ZENGİN-FAKİR AYRIMININ DEVLET ELİYLE EŞİTLENDİĞİ BİR SÜREÇ ORTADAN KALKTI: Türkiye çok tuhaf noktaya gidiyor. Zengin-fakir ayrımının devlet eliyle eşitlendiği bir süreç ortadan kalktı. Siyaset renksizleşiyor, sessizleşiyor. Ne zaman saray yaparsınız aynı şey olur. Bir tarafta aşırı israf, bir tarafta aşırı harcama, bir tarafta zengin çocuklarının tavırları, davranışları bir tarafta hem üniversite okuyan hem de sanayide çalışan gençler, okula gidemeyen çocuklar, KYK yurtlarında böcekli yemek çıkan evlatlarımız. Gayretullaha dokunur, böyle bir şey olmaz. Sayın Erdoğan ve arkadaşlarına sesleniyorum: Birinci önceliğiniz eğitimi kalkındırmak olmalıdır. İkinci önceliğiniz ekonomiyi düzeltmek olmalıdır. Üçüncüsü gençlerin karnını doyurmak, onlara istihdam yaratmak, umutlarını tekrar canlı tutmak olmalıdır. ‘Defolup giderseniz gidin’ denmemelidir.
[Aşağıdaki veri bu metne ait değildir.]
(** * RenewalAnalysis: a two-arm renewal experiment, its tests and its verdict

    A shallow embedding of [RenewalAnalysis.py].  The script is one linear
    pipeline: load the table, check the balance of the two groups, summarise
    each group, run a z-test on the renewal proportions and Welch's t-test on
    the discounted ARR, and print a recommendation.

    Conventions of the embedding.
    - Python floats are idealised as the real numbers [R]; integer columns
      and counts are [Z].  A comparison with a NaN is false in Python, which
      is what the same comparison gives on two equal reals, so the branches
      the script can take are all present in the model.
    - Every [print] of the script is one constructor of [line]; the payload
      is the value printed, before formatting.
    - A run is a value of [Script A]: the lines printed so far and either the
      exception that stopped the script or its result.
    - [proportions_ztest] (statsmodels) and [stats.ttest_ind] (SciPy) are
      library routines.  The pipeline takes them as parameters; module
      [Stats] gives their textbook definitions over [R]. *)

From Stdlib Require Import Reals List String ZArith Bool Lra Lia Psatz.
From Stdlib Require Import Epsilon Classical_Pred_Type.
Import ListNotations.
Open Scope R_scope.

(** ** Comparisons of floats *)

Definition Rltb (x y : R) : bool := if Rlt_dec x y then true else false.
Definition Rgtb (x y : R) : bool := Rltb y x.

(** ** Configuration *)

(** [ALPHA = 0.05] *)
Definition ALPHA : R := 0.05.

(** [DATA_FILE_NAME = "RenewalData.txt"] *)
Definition DATA_FILE_NAME : string := "RenewalData.txt".

(** ** The table *)

(** One row of the CSV file, with the four columns the script reads. *)
Record row : Type := mkRow {
  Customer_ID : Z;
  Test_Group : string;
  Renewal_Status : Z;
  Discounted_ARR : R
}.
(** [dedent] line by line: every line has the lines of spaces and tabs
    emptied and the margin cut; under a first line of text indented as the
    template is, the margin is part of that indentation. *)
Lemma dedent_lines_numbered (c : ascii) (a : string) (more : list string) :
  Py.isspace c = false →
  ∃ m,
    String.prefix m INDENT = true ∧
    dedent_lines (EmptyString :: (INDENT +:+ String c a) :: more)
    = map (λ line, cut_margin m (blank_out line))
          (EmptyString :: (INDENT +:+ String c a) :: more).
Proof.
  intros Hc.
  assert (Hfl : flush_left (String c a) = true)
    by (simpl; rewrite Hc; reflexivity).
  destruct (flush_left_line _ Hfl) as (_ & _ & Ht & Hi).
  unfold dedent_lines.
  set (lines := map blank_out (EmptyString :: (INDENT +:+ String c a) :: more)).
  assert (Hi' : indents lines = INDENT :: indents (map blank_out more)).
  { unfold lines, indents. rewrite !map_cons.
    assert (blank_out (INDENT +:+ String c a) = INDENT +:+ String c a) as ->
      by (unfold blank_out; rewrite has_text_INDENT, Ht; reflexivity).
    change (blank_out EmptyString) with EmptyString.
    rewrite !filter_cons, has_text_INDENT, Ht.
    change (has_text EmptyString) with false. cbn [Py.str_truthy].
    rewrite decide_False by done. rewrite decide_True by done.
    rewrite map_cons, indent_of_INDENT, Hi. reflexivity. }
  rewrite Hi'.
  change (foldl narrow None (INDENT :: indents (map blank_out more)))
    with (foldl narrow (Some INDENT) (indents (map blank_out more))).
  destruct (narrow_prefix (indents (map blank_out more)) INDENT)
    as (m & -> & Hm).
  exists m. split; [exact Hm|]. unfold lines.
  destruct m as [|x m]; cbn [Py.str_truthy].
  - rewrite <- (map_map blank_out (cut_margin EmptyString)).
    rewrite (map_ext (cut_margin EmptyString) id) by apply cut_margin_empty.
    rewrite map_id. reflexivity.
  - rewrite map_map. reflexivity.
Qed.

(** The lines of an indented field with flush lines, after [dedent]
    with a margin that is part of the indentation: the lines of the field,
    behind the white space left of the indentation. *)
Lemma field_image (m f : string) :
  String.prefix m INDENT = true → flush f →
  ∃ w, Py.lstrip w = EmptyString ∧
       map (λ line, cut_margin m (blank_out line)) (lines_of (INDENT +:+ f))
       = lines_of (w +:+ f).
Proof.
  intros Hm Hf. unfold flush in Hf.
  destruct (prefix_INDENT m Hm) as (w0 & Hw0 & Hws & Hw1).
  rewrite (lines_of_app_first INDENT f) by reflexivity.
  destruct (lines_of_cons f) as (f1 & fs & Hl). rewrite Hl in *.
  apply Forall_cons in Hf as [Hf1 Hfs].
  assert (Hrest : map (λ line, cut_margin m (blank_out line)) fs = fs).
  { clear -Hfs Hm. induction Hfs as [|l fs Hl _ IH]; [reflexivity|].
    rewrite map_cons, IH. destruct (flush_left_line _ Hl) as (-> & _).
    rewrite (cut_margin_flush _ _ Hm Hl). reflexivity. }
  simpl hd. simpl tail. rewrite map_cons, Hrest.
  destruct f1 as [|c r].
  - exists EmptyString. split; [reflexivity|].
    change (blank_out (INDENT +:+ "")) with EmptyString.
    rewrite (cut_margin_flush _ EmptyString Hm) by reflexivity.
    change (EmptyString +:+ f) with f. rewrite Hl. reflexivity.
  - exists w0. split; [exact Hws|].
    destruct (flush_left_line _ Hf1) as (_ & _ & Ht & _).
    assert (blank_out (INDENT +:+ String c r) = INDENT +:+ String c r) as ->
      by (unfold blank_out; rewrite has_text_INDENT, Ht; reflexivity).
    rewrite (lines_of_app_first w0 f Hw1), Hl. simpl hd. simpl tail.
    f_equal. rewrite Hw0 at 1. rewrite append_assoc.
    unfold cut_margin, Py.startswith. rewrite prefix_append.
    apply str_drop_app.
Qed.

(** A line of the template that begins with text still does after
    [dedent]. *)
Lemma line_image (m : string) (c : ascii) (r : string) :
  String.prefix m INDENT = true → Py.isspace c = false →
  ∃ w, Py.lstrip w = EmptyString ∧
       cut_margin m (blank_out (INDENT +:+ String c r)) = w +:+ String c r.
Proof.
  intros Hm Hc.
  destruct (prefix_INDENT m Hm) as (w0 & Hw0 & Hws & _).
  assert (Hfl : flush_left (String c r) = true)
    by (simpl; rewrite Hc; reflexivity).
  destruct (flush_left_line _ Hfl) as (_ & _ & Ht & _).
  exists w0. split; [exact Hws|].
  assert (blank_out (INDENT +:+ String c r) = INDENT +:+ String c r) as ->
    by (unfold blank_out; rewrite has_text_INDENT, Ht; reflexivity).
  rewrite Hw0 at 1. rewrite append_assoc.
  unfold cut_margin, Py.startswith. rewrite prefix_append.
  apply str_drop_app.
Qed.

Lemma join_app (l1 l2 : list string) :
  l1 ≠ [] → l2 ≠ [] →
  Py.join NL (l1 ++ l2) = Py.join NL l1 +:+ NL +:+ Py.join NL l2.
Proof.
  intros H1 H2. destruct l2 as [|b l2]; [done|]. clear H2.
  induction l1 as [|a l1 IH]; [done|]. clear H1.
  destruct l1 as [|a2 l1]; [reflexivity|].
  change (Py.join NL ((a :: a2 :: l1) ++ b :: l2))
    with (a +:+ NL +:+ Py.join NL ((a2 :: l1) ++ b :: l2)).
  rewrite IH by done.
  change (Py.join NL (a :: a2 :: l1)) with (a +:+ NL +:+ Py.join NL (a2 :: l1)).
  rewrite !append_assoc. reflexivity.
Qed.

Lemma lstrip_app_text (a b : string) :
  Py.str_truthy (Py.lstrip a) = true → Py.lstrip (a +:+ b) = Py.lstrip a +:+ b.
Proof.
  induction a as [|c a IH]; [discriminate|].
  rewrite append_cons. simpl. destruct (Py.isspace c); [exact IH|].
  intros _. rewrite append_cons. reflexivity.
Qed.

Lemma lstrip_text (w : string) (c : ascii) (r : string) :
  Py.lstrip w = EmptyString → Py.isspace c = false →
  Py.lstrip (w +:+ String c r) = String c r.
Proof.
  intros Hw Hc. rewrite (lstrip_app_space _ _ Hw). simpl. rewrite Hc.
  reflexivity.
Qed.

Lemma rstrip_text (w : string) (c : ascii) (r : string) :
  Py.isspace c = false →
  Py.str_truthy (Py.rstrip (w +:+ String c r)) = true.
Proof.
  intros Hc. apply rstrip_truthy_r. cbn [Py.rstrip].
  destruct (Py.rstrip r); [rewrite Hc|]; reflexivity.
Qed.

(** A line with text among the lines: their join has text, seen from the
    right. *)
Lemma rstrip_join_text (before after : list string) (line : string) :
  Py.str_truthy (Py.rstrip line) = true →
  Py.str_truthy (Py.rstrip (Py.join NL (before ++ line :: after))) = true.
Proof.
  intros Hl. induction before as [|a before IH].
  - rewrite app_nil_l. destruct (join_cons line after) as (rest & ->).
    apply rstrip_truthy_l, Hl.
  - rewrite <- app_comm_cons.
    destruct (before ++ line :: after) as [|b l] eqn:Hb;
      [destruct before; discriminate|].
    change (Py.join NL (a :: b :: l)) with (a +:+ NL +:+ Py.join NL (b :: l)).
    apply rstrip_truthy_r, rstrip_truthy_r, IH.
Qed.

(** [dedent] and [lstrip] around one field of a template: the text
    begins with a line feed and an indented first line of text, and the
    field, with flush lines, sits indented on a line of its own further
    down.  The field comes out whole, between the first line and the lines
    after it. *)
Lemma dedent_field (text : string) (c : ascii) (a : string)
    (before after : list string) (f : string) :
  Py.isspace c = false → flush f → after ≠ [] →
  lines_of text
  = EmptyString :: (INDENT +:+ String c a)
      :: before ++ lines_of (INDENT +:+ f) ++ after →
  ∃ m w tail,
    String.prefix m INDENT = true ∧ Py.lstrip w = EmptyString ∧
    Py.lstrip (dedent text)
    = String c a +:+ tail +:+ NL +:+ w +:+ f +:+ NL
        +:+ Py.join NL (map (λ line, cut_margin m (blank_out line)) after).
Proof.
  intros Hc Hf Hafter Hlines. unfold dedent. rewrite Hlines.
  destruct (dedent_lines_numbered c a
              (before ++ lines_of (INDENT +:+ f) ++ after) Hc)
    as (m & Hm & ->).
  destruct (field_image m f Hm Hf) as (w & Hw & Hfield).
  destruct (line_image m c a Hm Hc) as (w1 & Hw1 & Hline).
  exists m, w. rewrite !map_cons, !map_app, Hfield, Hline.
  change (blank_out EmptyString) with EmptyString.
  rewrite (cut_margin_flush _ EmptyString Hm) by reflexivity.
  set (g := λ line, cut_margin m (blank_out line)).
  destruct (join_cons (w1 +:+ String c a) (map g before)) as (tail & Htail).
  exists tail. split; [exact Hm|]. split; [exact Hw|].
  change (Py.join NL (EmptyString :: (w1 +:+ String c a)
                        :: map g before ++ lines_of (w +:+ f) ++ map g after))
    with (EmptyString +:+ NL
            +:+ Py.join NL (((w1 +:+ String c a) :: map g before)
                              ++ lines_of (w +:+ f) ++ map g after)).
  assert (Hg : map g after ≠ []) by (destruct after; done).
  assert (Hl : lines_of (w +:+ f) ≠ [])
    by (destruct (lines_of_cons (w +:+ f)) as (? & ? & ->); done).
  rewrite join_app; [|done|destruct (lines_of (w +:+ f)); done].
  rewrite (join_app _ _ Hl Hg), join_lines_of, Htail.
  change (Py.lstrip (EmptyString +:+ NL +:+ ?x)) with (Py.lstrip x).
  rewrite !append_assoc. rewrite (lstrip_app_space _ _ Hw1).
  rewrite append_cons. simpl. rewrite Hc. reflexivity.
Qed.
(** * RMG News AI dashboard: the API client and the dashboard page

    A shallow embedding of the front-end of the repository:
    - [api.ts] (the fetch wrapper [fetchWithTimeout] and the [api] object),
    - [frontend/src/app/page.tsx] (the [Home] component: its state, its
      event handlers and the page-number window of the pagination bar),
    followed by the properties of the specification that concern them.

    Modelling decisions, once and for all:
    - JavaScript numbers that hold counts, pages, totals, HTTP statuses and
      millisecond durations are integers ([Z]); numbers that hold scores are
      rationals ([Q]).
    - A JavaScript object used as a bag of properties (an article, an error)
      is a finite map from property names to values ([gmap string JsVal]);
      reading an absent property gives [VUndefined].
    - Strings are sequences of code units below 256.
    - An [async] function is a computation in a state-and-exception monad
      [Eff]: the state is what the function can change (the log of issued
      HTTP calls for the API client, that log and the React state for the
      page), a rejected promise is the completion [Thrown].
    - The backend and the network are an arbitrary function [network] that
      answers the [n]-th issued call; every theorem holds for all of them.
    - [console.log] and [console.error] have no effect on any of this and
      are left out. *)

From Stdlib Require Import ZArith QArith Lia.
From stdpp Require Import base strings pretty list gmap.
(** X1.  With [min_angle <= max_angle], [compute_clamped_angle] returns a
    value in [[min_angle, max_angle]] or, when the angle with its full turns
    removed falls exactly on the invalid bisector, that bisector. *)
Theorem compute_clamped_angle_in_range (angle min_angle max_angle : Q) :
  min_angle <= max_angle ->
  let r := compute_clamped_angle angle min_angle max_angle in
  (min_angle <= r /\ r <= max_angle) \/ r == invalid_bisector min_angle max_angle.
Proof.
  intros Hle r. unfold r, compute_clamped_angle.
  destruct (qlt max_angle angle || qlt angle min_angle) eqn:G.
  2: { apply orb_false_iff in G as [G1 G2]. apply qlt_false in G1, G2.
       left; split; assumption. }
  cbv zeta.
  set (a := angle - inject_Z (s32_cast (angle / F_TWO_PI)) * F_TWO_PI).
  set (b := invalid_bisector min_angle max_angle).
  destruct ((qlt max_angle a && qlt a b) || qlt a (b - F_TWO_PI)) eqn:G1.
  { left; split; [exact Hle | apply Qle_refl]. }
  destruct (qlt a min_angle || qlt b a) eqn:G2.
  { left; split; [apply Qle_refl | exact Hle]. }
  apply orb_false_iff in G1 as [G1a _]. apply orb_false_iff in G2 as [G2a G2b].
  apply qlt_false in G2a, G2b.
  destruct (qlt max_angle a) eqn:M.
  - rewrite andb_true_l, qlt_false in G1a. right. apply Qle_antisym; assumption.
  - apply qlt_false in M. left; split; assumption.
Qed.
(** What a finished run leaves behind for the next one.  [pairs] are the
    [(burst_id, date)] pairs of its working table and [urls] the URLs known
    when the remaining [jobs] are visited: each job either has its URL among
    them (or among those of the jobs before it), or would write a row on one
    of the pairs. *)
Fixpoint covered (pairs : list (string * Py.value)) (urls : list string)
         (jobs : list (string * string)) : Prop :=
  match jobs with
  | [] => True
  | (b, key) :: rest =>
      let url := (s3_path ++ "/" ++ key)%string in
      (In url urls \/
       exists d, date_of_key key = Some d /\ In (b, Py.Str d) pairs) /\
      covered pairs (url :: urls) rest
  end.

(** The keys listed for one row of the burst file. *)
Definition listing_of (fuel : nat) (p : string * string)
  : option (list string) :=
  get_matching_s3_keys fuel bucket
    (prefix ++ "/" ++ snd p)%string suffix (fst p) version_num.

(** Rows written for other bursts: none is of burst [b], none is on the URL
    of one of [keys]. *)
Definition foreign_rows (b : string) (keys : list string) (X : DataFrame)
  : Prop :=
  forall r, In r X ->
    burst_id r <> b /\
    forall key, In key keys -> cslc_url r <> (s3_path ++ "/" ++ key)%string.

(** Rows written for burst [b] from its listing [keys]; when the loaded
    table is empty, each carries the geometry that every granule of the
    listing decodes to. *)
Definition own_rows (existing : DataFrame) (b : string) (keys : list string)
           (R : DataFrame) : Prop :=
  forall r, In r R ->
    burst_id r = b /\
    (exists key, In key keys /\ cslc_url r = (s3_path ++ "/" ++ key)%string) /\
    (existing = [] ->
     forall key, In key keys ->
       read_bounding_polygon (s3_path ++ "/" ++ key)%string
       = inr (geometry r)).

(** The rows a burst adds when it alone is processed on the loaded table. *)
Definition contribution (fuel : nat) (existing : DataFrame)
           (p : string * string) : option DataFrame :=
  match listing_of fuel p with
  | None => None
  | Some keys =>
      match for_each keys (process_key (fst p)) (start existing) with
      | (k, Returned _) =>
          Some (skipn (List.length existing) (validation_bursts_df k))
      | _ => None
      end
  end.

(** All of the options, if none is missing. *)
Fixpoint all_some {A : Type} (l : list (option A)) : option (list A) :=
  match l with
  | [] => Some []
  | None :: _ => None
  | Some a :: l' => option_map (cons a) (all_some l')
  end.

(** The table a run returned, if it returned one. *)
Definition table_of (r : Kernel * list ListRequest * Result DataFrame)
  : option DataFrame :=
  match r with
  | (_, _, Returned table) => Some table
  | _ => None
  end.

End Notebook.
Lemma history_entries_are_generations_witness :
  exists self h' entry,
    bind (__init__ 0%nat false true) (steps stale 3) [corner_board] =
      ok (self, h') /\
    hist self !! 2%nat = Some entry /\
    h' !! entry = Some (generation self corner_board 2).
Proof.
  apply (history_entries_are_generations stale [corner_board] 0%nat
           corner_board false 3 2).
  - reflexivity.
  - apply corner_board_wf.
  - lia.
Defined.

Lemma untracked_history_keeps_initial_board_witness :
  exists self h',
    bind (__init__ 0%nat true false) (steps stale 2) [corner_board] =
      ok (self, h') /\
    hist self = [0%nat] /\ h' !! 0%nat = Some corner_board /\
    ((1 <= 2)%nat -> space self <> 0%nat) /\
    h' !! space self = Some (generation self corner_board 2).
Proof.
  apply (untracked_history_keeps_initial_board stale [corner_board] 0%nat
           corner_board true 2).
  - reflexivity.
  - apply corner_board_wf.
Defined.

Lemma steps_ignore_uninitialised_memory_witness :
  bind (__init__ 0%nat false true) (steps stale 2) [corner_board] =
  bind (__init__ 0%nat false true) (steps (fun _ _ => false) 2) [corner_board].
Proof.
  apply (steps_ignore_uninitialised_memory stale (fun _ _ => false)
           [corner_board] 0%nat corner_board false true 2).
  - reflexivity.
  - apply corner_board_wf.
Defined.


Lemma interior_neighbors_are_the_ring_witness :
  get_neighbors corner_engine [1; 1] = ok (moore 1 1) /\
  Forall (in_bounds (dims corner_engine)) (moore 1 1).
Proof.
  apply (interior_neighbors_are_the_ring corner_engine 1 1); simpl; lia.
Defined.

Lemma wrap_index_lands_on_board_witness :
  in_bounds (dims corner_engine) (wrap_index corner_engine [-7; 9]) /\
  check_valid_index corner_engine (wrap_index corner_engine [-7; 9]) = true /\
  wrap_index corner_engine (wrap_index corner_engine [-7; 9]) =
    wrap_index corner_engine [-7; 9].
Proof.
  apply (wrap_index_lands_on_board corner_engine [-7; 9]); simpl; lia.
Defined.

Lemma wrapped_neighbors_in_bounds_witness :
  exists nbrs,
    get_neighbors (mk 0%nat (3%nat, 3%nat) true false
                     (make_ind_list (3%nat, 3%nat)) [0%nat]) [0; 2] = ok nbrs /\
    Forall (in_bounds (3%nat, 3%nat)) nbrs.
Proof.
  apply (wrapped_neighbors_in_bounds
           (mk 0%nat (3%nat, 3%nat) true false
               (make_ind_list (3%nat, 3%nat)) [0%nat]) 0 2).
  - reflexivity.
  - simpl; lia.
  - simpl; lia.
Defined.

Lemma live_neighbor_count_range_witness :
  exists nbrs n,
    get_neighbors corner_engine [0; 0] = ok nbrs /\
    count_live_neighbors corner_engine nbrs [corner_board] =
      ok (n, [corner_board]) /\
    0 <= n <= 8.
Proof.
  apply (live_neighbor_count_range corner_engine [corner_board]
           corner_board 0 0).
  - reflexivity.
  - apply corner_board_wf.
  - reflexivity.
  - simpl; lia.
  - simpl; lia.
Defined.

End EngineWitnesses.
(** * docker-notify-ts: update detection, state store and notification dispatch

    A shallow embedding of the TypeScript sources
    ([src/index.ts], [src/dockerApi.ts], [src/cache.ts], [src/schema.ts],
    [src/actions/index.ts], [src/actions/webhook.ts], [src/actions/mail.ts])
    together with the properties the specification states about them.

    Asynchronous functions are modelled in a state-and-exception monad over a
    [World] that records the file system, the logger output, the network
    requests that were issued and the SMTP transporter cache.  The behaviour of
    the outside world (HTTP responses, SMTP, [Date.parse], [JSON.parse],
    [JSON.stringify]) is a parameter, collected in the record [Platform].

    Values are modelled as they are at run time, not as their TypeScript types
    promise: a property read on a configuration object also finds the names
    inherited from [Object.prototype], [JSON.parse] of the state file may give
    a value that is not a mapping, and [mkdir] and [writeFile] may fail. *)

From Stdlib Require Import ZArith Ascii Lia Bool.
From stdpp Require Import gmap strings list pretty.

Local Open Scope Z_scope.
#[local] Set Warnings "-register-all,-uniform-inheritance".

(** ** ECMAScript string primitives used by the sources *)

Module JS.

(** Truthiness of a value of type [string | undefined]: only a present,
    non-empty string is truthy. *)
Definition truthy (s : option string) : bool :=
  match s with
  | Some (String _ _) => true
  | _ => false
  end.

Definition no_char (c : ascii) (s : string) : Prop :=
  c ∉ String.list_ascii_of_string s.

(** [s.split(c)] for a one-character separator. The result is never empty:
    ["".split("/")] is [[""]]. *)
Fixpoint String_split (sep : ascii) (s : string) : list string :=
  match s with
  | EmptyString => [EmptyString]
  | String c s' =>
      if Ascii.eqb c sep then EmptyString :: String_split sep s'
      else match String_split sep s' with
           | [] => [String c EmptyString]
           | p :: ps => String c p :: ps
           end
  end.

Fixpoint startsWith (pat s : string) : bool :=
  match pat, s with
  | EmptyString, _ => true
  | String a pat', String b s' => Ascii.eqb a b && startsWith pat' s'
  | String _ _, EmptyString => false
  end.

Fixpoint drop (n : nat) (s : string) : string :=
  match n, s with
  | O, _ => s
  | S n', String _ s' => drop n' s'
  | S _, EmptyString => EmptyString
  end.

(** First occurrence of [pat] in [s]: the text before it and the text after
    it, or [None] when [pat] does not occur ([s.indexOf(pat) === -1]). *)
Fixpoint String_find (pat s : string) : option (string * string) :=
  if startsWith pat s then Some (EmptyString, drop (String.length pat) s)
  else match s with
       | EmptyString => None
       | String c s' =>
           match String_find pat s' with
           | Some (before, after) => Some (String c before, after)
           | None => None
           end
       end.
SEÇİMLERE HÜR VE MÜSTAKİL OLARAK YALNIZ BAŞIMIZA GİRECEĞİZ: Şurada duran adam benim kocam zengin bir ailenin oğlu, kolej mezunu. Boğaziçi mezunu. Ama burada idare eden benim ben… Ortaokul mezunu bir babanın kızıyım ben. Anam ilkokul üçe kadar okudu. Beyaz tülbentli bir kadındı. Ama o okulları kazanma şansını bana bu Cumhuriyet verdi. Allah bin kere razı olsun Atatürk’ten, Allah bin kere razı olsun Cumhuriyet’i kuranlardan. Ama biz bugün Sayın Erdoğan ve arkadaşları maalesef bütün bu eşitlenme hareketlerini fırsat eşitliğini kaybettirdi. Torunum şansı benden düşük. Beslenemeyen, okullarda doğru dürüst sonuçlar alamayan, mezun olduktan sonra torpili olmadığı için mülakatta harcanan bu gençlerin ahı başta Sayın Erdoğan seni, sonra hepimizi çarpar. Bu ülkeyi yönetenler akıllarını başlarını almalıdır. Onun iki yumruk arasına sıkışmış milletimizi bu işten kurtarmak için üçüncü bir seçenek ortaya koymak için yerel seçimlere İYİ Parti olarak hür ve müstakil olarak yalnız başımıza gireceğiz.”